Place the three structLog fixture JSONs alongside their integration tests in the project's standard test crate (test/tests/levm/fixtures/) instead of cmd/ethrex/tests/fixtures/. Updates the loader path in struct_log_tracer_tests.rs and the regen-script doc comments.

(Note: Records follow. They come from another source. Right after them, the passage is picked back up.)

(** * URL-rewriting proxies of the Zotero connector

    A shallow embedding of [src/browserExt/proxy.js]: the scheme compiler
    ([Zotero.Proxy.prototype.compileRegexp]), the two URL transforms
    ([toProper], [toProxy]), the registry ([Zotero.Proxies.save],
    [proxyToProper], [properToProxy]), the redirect decision
    ([_maybeRedirect]), the host blacklist ([_isBlacklisted]), the request
    headers ([storeRequestHeaders], [_processHeaders]), the check by domain
    ([updateDisabledByDomain]), the observer ([observe], [init]) and the
    EZProxy and Juniper detectors with the listener of a probe.

    JavaScript strings are [string]s of bytes: a character outside ASCII
    is held as the bytes of its UTF-8 encoding, and lengths and positions
    count bytes.  The functions on strings follow JavaScript on every
    string of ASCII characters.  Of the characters outside ASCII they know
    the white space that [trim] removes, the line separators that [.] does
    not accept and the sequences that [decodeURI] accepts; they do not
    know their letter case ([toLowerCase] changes the letters of ASCII
    only) or the IDN form of a host name.

    JavaScript objects used as dictionaries are [gmap]s of their own
    properties (association lists where the enumeration order of
    [for .. in] is observable), with the properties they inherit from
    [Object.prototype] accounted for where the file reads them by a key it
    does not choose; objects shared by reference live in a heap indexed by
    an identifier; regular expressions are interpreted by a backtracking
    matcher that follows the ECMAScript semantics on the syntax this file
    uses. *)

From Stdlib Require Import ZArith Ascii String List Bool Lia.
From stdpp Require Import base option gmap strings list.

Local Open Scope string_scope.
Local Open Scope Z_scope.

(** ** Completions

    A JavaScript call either returns a value or throws. *)

Inductive completion (A : Type) : Type :=
| Return (a : A)
| Throw (e : string).
Arguments Return {A} a.
Arguments Throw {A} e.

Definition bind {A B : Type} (c : completion A) (k : A -> completion B) : completion B :=
  match c with
  | Return a => k a
  | Throw e => Throw e
  end.

Notation "'do' x <- c ; k" := (bind c (fun x => k))
  (at level 10, x name, c at level 100, k at level 200).

(** ** JavaScript strings and values *)

Module JS.

Definition is_upper (c : ascii) : bool :=
  let n := nat_of_ascii c in ((65 <=? n) && (n <=? 90))%nat.
Definition is_lower (c : ascii) : bool :=
  let n := nat_of_ascii c in ((97 <=? n) && (n <=? 122))%nat.
Definition is_digit (c : ascii) : bool :=
  let n := nat_of_ascii c in ((48 <=? n) && (n <=? 57))%nat.
Definition is_alnum (c : ascii) : bool := is_upper c || is_lower c || is_digit c.

Definition lower (c : ascii) : ascii :=
  if is_upper c then ascii_of_nat (nat_of_ascii c + 32) else c.
Definition upper (c : ascii) : ascii :=
  if is_lower c then ascii_of_nat (nat_of_ascii c - 32) else c.

(** [s.toLowerCase()] *)
Fixpoint toLowerCase (s : string) : string :=
  match s with
  | EmptyString => EmptyString
  | String c s' => String (lower c) (toLowerCase s')
  end.

(** [s.substr(n)] for [0 <= n] *)
Fixpoint drop (n : nat) (s : string) : string :=
  match n, s with
  | O, _ => s
  | S n', String _ s' => drop n' s'
  | S _, EmptyString => EmptyString
  end.

(** [s.substr(0, n)] for [0 <= n] *)
Fixpoint take (n : nat) (s : string) : string :=
  match n, s with
  | S n', String c s' => String c (take n' s')
  | _, _ => EmptyString
  end.

(** [s.substr(start)]: a negative start counts from the end. *)
Definition substr_from (s : string) (start : Z) : string :=
  if start <? 0
  then drop (Z.to_nat (Z.max 0 (Z.of_nat (String.length s) + start))) s
  else drop (Z.to_nat start) s.

(** [s.substr(start, len)]: a length that is not positive gives the empty string. *)
Definition substr (s : string) (start len : Z) : string :=
  if len <=? 0 then EmptyString else take (Z.to_nat len) (substr_from s start).

(** [s.startsWith(pat)] *)
Fixpoint prefix (pat s : string) : bool :=
  match pat, s with
  | EmptyString, _ => true
  | String a pat', String b s' => Ascii.eqb a b && prefix pat' s'
  | String _ _, EmptyString => false
  end.

(** First position [>= i] of [pat] in [s], where [s] is the part of the
    subject from position [i] on. *)
Fixpoint find (pat s : string) (i : nat) : option nat :=
  if prefix pat s then Some i
  else match s with
       | EmptyString => None
       | String _ s' => find pat s' (S i)
       end.

(** [s.indexOf(pat, from)]; [-1] when there is no occurrence. *)
Definition indexOf (s pat : string) (from : Z) : Z :=
  let k := Nat.min (Z.to_nat (Z.max 0 from)) (String.length s) in
  match find pat (drop k s) k with
  | Some i => Z.of_nat i
  | None => -1
  end.

(** Last position of the character [c] in [s], where [s] starts at position [i]. *)
Fixpoint find_last (c : ascii) (s : string) (i : nat) : option nat :=
  match s with
  | EmptyString => None
  | String c' s' =>
      match find_last c s' (S i) with
      | Some j => Some j
      | None => if Ascii.eqb c c' then Some i else None
      end
  end.

(** [s.lastIndexOf(c)] for a one-character string [c] *)
Definition lastIndexOf (s : string) (c : ascii) : Z :=
  match find_last c s 0 with
  | Some i => Z.of_nat i
  | None => -1
  end.

(** [s[i]]: [None] is [undefined] *)
Definition charAt (s : string) (i : Z) : option ascii :=
  if i <? 0 then None else String.get (Z.to_nat i) s.

(** [s.replace(pat, by)] with a string pattern: the first occurrence only.
    The replacement strings of this file contain no [$]. *)
Definition replace_first (s pat by_ : string) : string :=
  match find pat s 0 with
  | Some i => take i s +:+ by_ +:+ drop (i + String.length pat) s
  | None => s
  end.

(** A value that may be [undefined] or [null], used in a string context
    ([ToString]). *)
Definition str_undefined (v : option string) : string :=
  match v with Some s => s | None => "undefined" end.
Definition str_null (v : option string) : string :=
  match v with Some s => s | None => "null" end.

(** Truthiness of a string that may be absent. *)
Definition truthy (v : option string) : bool :=
  match v with
  | Some s => negb (String.eqb s "")
  | None => false
  end.

(** The primitive values that meet in [Array.prototype.indexOf] and [==]. *)
Inductive value : Type :=
| VNull
| VNum (n : Z)
| VStr (s : string).

Definition of_option (v : option string) : value :=
  match v with Some s => VStr s | None => VNull end.

(** [===] *)
Definition strict_eq (a b : value) : bool :=
  match a, b with
  | VNull, VNull => true
  | VNum x, VNum y => x =? y
  | VStr x, VStr y => String.eqb x y
  | _, _ => false
  end.

(** [arr.indexOf(v)] *)
Fixpoint array_indexOf_from (arr : list value) (v : value) (i : Z) : Z :=
  match arr with
  | nil => -1
  | x :: arr' => if strict_eq x v then i else array_indexOf_from arr' v (i + 1)
  end.
Definition array_indexOf (arr : list value) (v : value) : Z :=
  array_indexOf_from arr v 0.

(** [arr.indexOf(s)] on an array of strings *)
Fixpoint strings_indexOf_from (arr : list string) (s : string) (i : Z) : Z :=
  match arr with
  | nil => -1
  | x :: arr' => if String.eqb x s then i else strings_indexOf_from arr' s (i + 1)
  end.
Definition strings_indexOf (arr : list string) (s : string) : Z :=
  strings_indexOf_from arr s 0.

(** [a == b] between values that are strings or [null]/[undefined] *)
Definition loose_eq (a b : option string) : bool :=
  match a, b with
  | Some x, Some y => String.eqb x y
  | None, None => true
  | _, _ => false
  end.

(** [s] with its characters in the reverse order. *)
Fixpoint reverse (s : string) : string :=
  match s with
  | EmptyString => EmptyString
  | String c s' => reverse s' +:+ String c EmptyString
  end.

Definition bytes (l : list nat) : string := string_of_list_ascii (map ascii_of_nat l).

(** The white space and the line terminators of ECMAScript, each as the
    bytes of its UTF-8 encoding: U+0009 to U+000D, U+0020, U+00A0, U+1680,
    U+2000 to U+200A, U+2028, U+2029, U+202F, U+205F, U+3000 and U+FEFF. *)
Definition whiteSpace : list string :=
  Eval vm_compute in
    map bytes
      [[9]; [10]; [11]; [12]; [13]; [32]; [194; 160]; [225; 154; 128];
       [226; 128; 128]; [226; 128; 129]; [226; 128; 130]; [226; 128; 131];
       [226; 128; 132]; [226; 128; 133]; [226; 128; 134]; [226; 128; 135];
       [226; 128; 136]; [226; 128; 137]; [226; 128; 138]; [226; 128; 168];
       [226; 128; 169]; [226; 128; 175]; [226; 129; 159]; [227; 128; 128];
       [239; 187; 191]]%nat.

Wire-format rules and per-opcode capture semantics are already pinned by the 26 unit tests in ethrex-common and the 2 LEVM unit tests. The three JSON fixtures + gen helper + geth-targeted shell script added ~600 LoC of snapshot machinery for end-to-end coverage that one focused smoke test can provide. The smoke test exercises the full RPC pipeline (`LEVM::trace_tx_struct_log` -> `serde_json::to_value`) on a `PUSH1 PUSH1 SSTORE STOP` program and asserts the resulting JSON has the EIP-3155 strict wrapper (`pass`/`gasUsed`/`output`/`structLogs`) and per-step shape (numeric `op`, `opName`, hex `gas`/`gasCost`/`refund`, always-present `returnData`/`memSize`, single-entry `storage` on SSTORE). Removes: - test/tests/levm/fixtures/*.json (3 files) - test/tests/levm/struct_log_fixture_gen.rs - tooling/scripts/gen_structlog_fixtures.sh (geth comparison script, obsolete after the move to EIP-3155 strict)
"structLog" inherits geth's Go-type jargon and now misleads consumers: since this PR moved to strict EIP-3155 output, clients sending `tracer: "structLog"` expecting geth's structLogLegacy shape get a different format. The new name is self-describing and sits naturally beside `callTracer` and `prestateTracer`. No aliases — clients pass `"opcodeTracer"` explicitly.
Match the prestateTracer/callTracer convention: all tracer tests live under `test/tests/levm/`, none in `crates/`. - Deletes the 26 unit tests in `crates/common/tracing.rs` (Serialize field-by-field assertions). The single-field tests were dev scaffolding; end-to-end coverage now lives in `opcode_tracer_tests.rs`. - Deletes the 2 LEVM unit tests + in-tracer TestDb harness in `crates/vm/levm/src/opcode_tracer.rs`. Same coverage rebuilt as bytecode-driven e2e tests via the real `LEVM::trace_tx_opcodes` entry point and the shared `TestDatabase` fixture. - Renames `struct_log_tracer_tests.rs` -> `opcode_tracer_tests.rs` to match the existing `prestate_tracer_tests.rs` naming. - New e2e set covers: basic execution + wrapper shape, single-entry storage on SSTORE, memory capture under `enableMemory`, return-data capture under `enableReturnData`, stack=null under `disableStack`.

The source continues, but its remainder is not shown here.